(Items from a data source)
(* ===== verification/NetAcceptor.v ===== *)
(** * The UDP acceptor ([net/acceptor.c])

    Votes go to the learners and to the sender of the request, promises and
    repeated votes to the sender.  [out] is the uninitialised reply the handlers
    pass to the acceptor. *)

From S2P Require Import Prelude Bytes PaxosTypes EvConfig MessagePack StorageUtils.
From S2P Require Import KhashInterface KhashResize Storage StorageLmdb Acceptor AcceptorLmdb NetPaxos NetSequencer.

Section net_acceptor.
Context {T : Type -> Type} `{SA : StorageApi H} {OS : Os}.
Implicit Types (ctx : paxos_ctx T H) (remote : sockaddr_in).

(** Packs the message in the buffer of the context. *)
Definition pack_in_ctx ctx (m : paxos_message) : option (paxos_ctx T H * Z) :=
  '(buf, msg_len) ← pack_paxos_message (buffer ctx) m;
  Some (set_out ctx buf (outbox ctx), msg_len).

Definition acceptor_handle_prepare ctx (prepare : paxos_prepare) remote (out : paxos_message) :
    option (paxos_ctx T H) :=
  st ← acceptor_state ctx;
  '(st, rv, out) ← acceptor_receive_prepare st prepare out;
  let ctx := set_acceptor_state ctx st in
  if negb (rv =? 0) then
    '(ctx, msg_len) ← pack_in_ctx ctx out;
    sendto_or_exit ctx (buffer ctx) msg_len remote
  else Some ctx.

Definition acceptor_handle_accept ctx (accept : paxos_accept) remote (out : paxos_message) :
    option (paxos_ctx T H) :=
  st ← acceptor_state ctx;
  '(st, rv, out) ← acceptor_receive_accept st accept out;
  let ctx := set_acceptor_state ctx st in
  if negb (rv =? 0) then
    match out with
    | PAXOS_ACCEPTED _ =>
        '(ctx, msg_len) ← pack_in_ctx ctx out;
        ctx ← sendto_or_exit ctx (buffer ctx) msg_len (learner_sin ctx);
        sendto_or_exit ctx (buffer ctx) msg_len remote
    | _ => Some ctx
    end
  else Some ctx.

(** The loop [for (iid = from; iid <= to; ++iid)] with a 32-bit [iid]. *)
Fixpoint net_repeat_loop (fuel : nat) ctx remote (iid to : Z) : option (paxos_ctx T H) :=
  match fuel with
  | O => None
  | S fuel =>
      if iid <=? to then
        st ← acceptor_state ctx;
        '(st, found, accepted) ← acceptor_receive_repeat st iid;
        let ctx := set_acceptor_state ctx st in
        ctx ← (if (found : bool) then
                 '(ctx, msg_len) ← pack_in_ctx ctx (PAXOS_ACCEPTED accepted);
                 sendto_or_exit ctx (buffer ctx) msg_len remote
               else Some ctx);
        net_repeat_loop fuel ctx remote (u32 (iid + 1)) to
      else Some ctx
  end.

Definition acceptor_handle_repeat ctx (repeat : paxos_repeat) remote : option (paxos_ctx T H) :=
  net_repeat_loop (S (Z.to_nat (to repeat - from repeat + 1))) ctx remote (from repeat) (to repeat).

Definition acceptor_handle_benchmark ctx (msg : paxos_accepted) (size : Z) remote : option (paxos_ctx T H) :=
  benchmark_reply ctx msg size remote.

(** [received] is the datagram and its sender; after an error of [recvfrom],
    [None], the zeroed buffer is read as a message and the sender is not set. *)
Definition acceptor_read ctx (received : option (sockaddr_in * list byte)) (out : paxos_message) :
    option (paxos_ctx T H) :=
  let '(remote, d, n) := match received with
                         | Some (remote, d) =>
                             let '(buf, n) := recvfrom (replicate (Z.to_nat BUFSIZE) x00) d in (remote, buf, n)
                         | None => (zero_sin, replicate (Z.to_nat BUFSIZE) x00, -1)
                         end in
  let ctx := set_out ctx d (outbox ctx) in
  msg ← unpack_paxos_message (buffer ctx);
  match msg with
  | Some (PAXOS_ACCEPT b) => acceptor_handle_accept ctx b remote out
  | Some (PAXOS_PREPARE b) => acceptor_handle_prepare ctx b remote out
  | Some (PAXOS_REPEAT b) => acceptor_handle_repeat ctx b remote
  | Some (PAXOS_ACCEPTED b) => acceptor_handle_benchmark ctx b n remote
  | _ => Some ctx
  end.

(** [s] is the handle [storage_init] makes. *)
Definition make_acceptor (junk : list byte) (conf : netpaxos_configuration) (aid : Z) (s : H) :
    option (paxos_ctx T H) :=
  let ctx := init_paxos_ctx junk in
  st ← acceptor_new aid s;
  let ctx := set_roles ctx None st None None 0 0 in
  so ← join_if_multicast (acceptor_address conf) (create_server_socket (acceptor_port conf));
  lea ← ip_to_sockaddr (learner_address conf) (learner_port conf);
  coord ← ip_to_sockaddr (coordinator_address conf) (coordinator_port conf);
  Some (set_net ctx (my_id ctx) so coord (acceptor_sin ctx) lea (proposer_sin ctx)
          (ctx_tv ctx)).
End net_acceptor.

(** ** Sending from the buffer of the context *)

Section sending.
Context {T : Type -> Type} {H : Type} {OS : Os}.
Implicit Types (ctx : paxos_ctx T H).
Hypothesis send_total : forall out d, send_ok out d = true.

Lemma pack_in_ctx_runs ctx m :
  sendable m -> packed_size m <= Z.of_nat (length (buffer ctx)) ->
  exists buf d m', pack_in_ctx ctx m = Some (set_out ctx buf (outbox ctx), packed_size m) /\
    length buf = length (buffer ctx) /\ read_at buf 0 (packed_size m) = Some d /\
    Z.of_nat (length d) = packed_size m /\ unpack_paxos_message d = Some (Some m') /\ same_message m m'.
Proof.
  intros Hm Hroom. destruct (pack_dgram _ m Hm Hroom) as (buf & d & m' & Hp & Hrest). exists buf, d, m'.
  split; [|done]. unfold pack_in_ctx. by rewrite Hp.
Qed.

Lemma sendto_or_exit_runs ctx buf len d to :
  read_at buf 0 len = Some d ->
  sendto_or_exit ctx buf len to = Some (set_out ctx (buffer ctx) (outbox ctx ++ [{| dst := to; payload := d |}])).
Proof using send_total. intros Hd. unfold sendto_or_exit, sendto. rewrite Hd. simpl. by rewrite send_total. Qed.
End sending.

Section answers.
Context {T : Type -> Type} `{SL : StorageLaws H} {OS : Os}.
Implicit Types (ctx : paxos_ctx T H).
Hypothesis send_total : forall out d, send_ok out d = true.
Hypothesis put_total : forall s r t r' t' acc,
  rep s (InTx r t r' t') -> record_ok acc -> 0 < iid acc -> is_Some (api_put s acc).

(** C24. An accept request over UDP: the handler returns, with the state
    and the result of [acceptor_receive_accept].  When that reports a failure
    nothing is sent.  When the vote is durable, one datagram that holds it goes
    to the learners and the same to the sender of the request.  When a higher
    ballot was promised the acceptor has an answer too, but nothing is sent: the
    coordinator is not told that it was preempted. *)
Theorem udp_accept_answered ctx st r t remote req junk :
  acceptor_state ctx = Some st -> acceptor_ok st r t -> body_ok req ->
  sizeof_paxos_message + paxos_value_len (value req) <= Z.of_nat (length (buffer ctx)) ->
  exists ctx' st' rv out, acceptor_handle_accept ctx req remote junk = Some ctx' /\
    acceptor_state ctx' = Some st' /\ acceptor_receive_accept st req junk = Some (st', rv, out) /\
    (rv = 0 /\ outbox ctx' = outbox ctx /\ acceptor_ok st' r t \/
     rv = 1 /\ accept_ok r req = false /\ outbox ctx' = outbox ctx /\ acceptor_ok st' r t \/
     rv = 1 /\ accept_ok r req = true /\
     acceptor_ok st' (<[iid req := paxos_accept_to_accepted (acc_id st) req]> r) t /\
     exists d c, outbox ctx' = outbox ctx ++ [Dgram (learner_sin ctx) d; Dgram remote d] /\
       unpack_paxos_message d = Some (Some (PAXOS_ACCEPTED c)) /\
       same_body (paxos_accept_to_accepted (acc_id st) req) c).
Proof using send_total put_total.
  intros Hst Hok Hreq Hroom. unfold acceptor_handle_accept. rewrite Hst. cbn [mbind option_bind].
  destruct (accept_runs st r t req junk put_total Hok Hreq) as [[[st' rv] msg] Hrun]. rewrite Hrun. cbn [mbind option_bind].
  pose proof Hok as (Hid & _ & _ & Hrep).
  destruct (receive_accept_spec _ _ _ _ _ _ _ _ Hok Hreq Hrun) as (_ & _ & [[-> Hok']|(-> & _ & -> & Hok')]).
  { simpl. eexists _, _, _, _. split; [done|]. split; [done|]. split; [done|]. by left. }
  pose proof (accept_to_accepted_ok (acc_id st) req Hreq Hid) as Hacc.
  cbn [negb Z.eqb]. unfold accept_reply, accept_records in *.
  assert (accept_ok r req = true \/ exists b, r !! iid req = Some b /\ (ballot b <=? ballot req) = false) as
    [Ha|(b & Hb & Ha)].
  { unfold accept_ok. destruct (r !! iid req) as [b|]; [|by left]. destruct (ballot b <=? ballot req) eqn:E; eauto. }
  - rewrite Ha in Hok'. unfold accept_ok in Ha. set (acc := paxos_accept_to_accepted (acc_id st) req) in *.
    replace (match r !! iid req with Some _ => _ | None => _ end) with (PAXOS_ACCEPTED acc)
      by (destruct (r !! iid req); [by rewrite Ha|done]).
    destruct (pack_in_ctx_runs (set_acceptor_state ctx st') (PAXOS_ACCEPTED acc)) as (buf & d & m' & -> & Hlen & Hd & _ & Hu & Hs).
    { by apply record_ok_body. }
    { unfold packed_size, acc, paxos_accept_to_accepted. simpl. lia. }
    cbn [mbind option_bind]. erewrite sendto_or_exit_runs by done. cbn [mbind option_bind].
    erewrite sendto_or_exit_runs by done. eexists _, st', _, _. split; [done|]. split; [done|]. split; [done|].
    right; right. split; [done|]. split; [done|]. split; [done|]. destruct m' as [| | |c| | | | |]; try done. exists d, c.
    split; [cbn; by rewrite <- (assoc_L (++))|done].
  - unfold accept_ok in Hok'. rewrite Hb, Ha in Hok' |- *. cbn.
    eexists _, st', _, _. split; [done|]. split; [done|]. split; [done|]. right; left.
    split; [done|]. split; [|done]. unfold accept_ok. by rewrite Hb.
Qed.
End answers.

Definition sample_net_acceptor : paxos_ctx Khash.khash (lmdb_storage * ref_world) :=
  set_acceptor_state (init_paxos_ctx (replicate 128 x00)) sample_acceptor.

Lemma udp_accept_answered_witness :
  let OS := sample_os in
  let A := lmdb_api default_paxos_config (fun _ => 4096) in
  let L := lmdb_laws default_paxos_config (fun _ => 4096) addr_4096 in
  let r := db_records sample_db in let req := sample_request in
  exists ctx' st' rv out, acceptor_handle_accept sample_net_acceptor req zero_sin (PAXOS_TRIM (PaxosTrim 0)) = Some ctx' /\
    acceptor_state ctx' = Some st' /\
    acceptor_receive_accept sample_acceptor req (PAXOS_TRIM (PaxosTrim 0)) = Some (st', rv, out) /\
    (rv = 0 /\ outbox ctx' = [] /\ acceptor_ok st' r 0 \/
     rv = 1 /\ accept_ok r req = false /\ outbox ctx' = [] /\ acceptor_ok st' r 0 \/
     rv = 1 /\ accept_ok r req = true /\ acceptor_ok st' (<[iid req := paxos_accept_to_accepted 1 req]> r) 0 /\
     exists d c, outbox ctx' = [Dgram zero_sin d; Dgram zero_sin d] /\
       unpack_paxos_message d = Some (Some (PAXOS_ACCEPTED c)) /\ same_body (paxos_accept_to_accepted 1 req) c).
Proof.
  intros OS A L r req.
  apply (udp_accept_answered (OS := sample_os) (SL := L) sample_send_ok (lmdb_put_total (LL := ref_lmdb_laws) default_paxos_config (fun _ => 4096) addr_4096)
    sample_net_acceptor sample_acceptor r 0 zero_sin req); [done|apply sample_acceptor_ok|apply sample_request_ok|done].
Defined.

■ Exercise prompt ■
Retype, exactly and in full, the lines above from the one containing "destruct (accept_runs st" through the one containing "[Ha|(b & Hb & Ha)].".

■ Solution for this task ■
  destruct (accept_runs st r t req junk put_total Hok Hreq) as [[[st' rv] msg] Hrun]. rewrite Hrun. cbn [mbind option_bind].
  pose proof Hok as (Hid & _ & _ & Hrep).
  destruct (receive_accept_spec _ _ _ _ _ _ _ _ Hok Hreq Hrun) as (_ & _ & [[-> Hok']|(-> & _ & -> & Hok')]).
  { simpl. eexists _, _, _, _. split; [done|]. split; [done|]. split; [done|]. by left. }
  pose proof (accept_to_accepted_ok (acc_id st) req Hreq Hid) as Hacc.
  cbn [negb Z.eqb]. unfold accept_reply, accept_records in *.
  assert (accept_ok r req = true \/ exists b, r !! iid req = Some b /\ (ballot b <=? ballot req) = false) as
    [Ha|(b & Hb & Ha)].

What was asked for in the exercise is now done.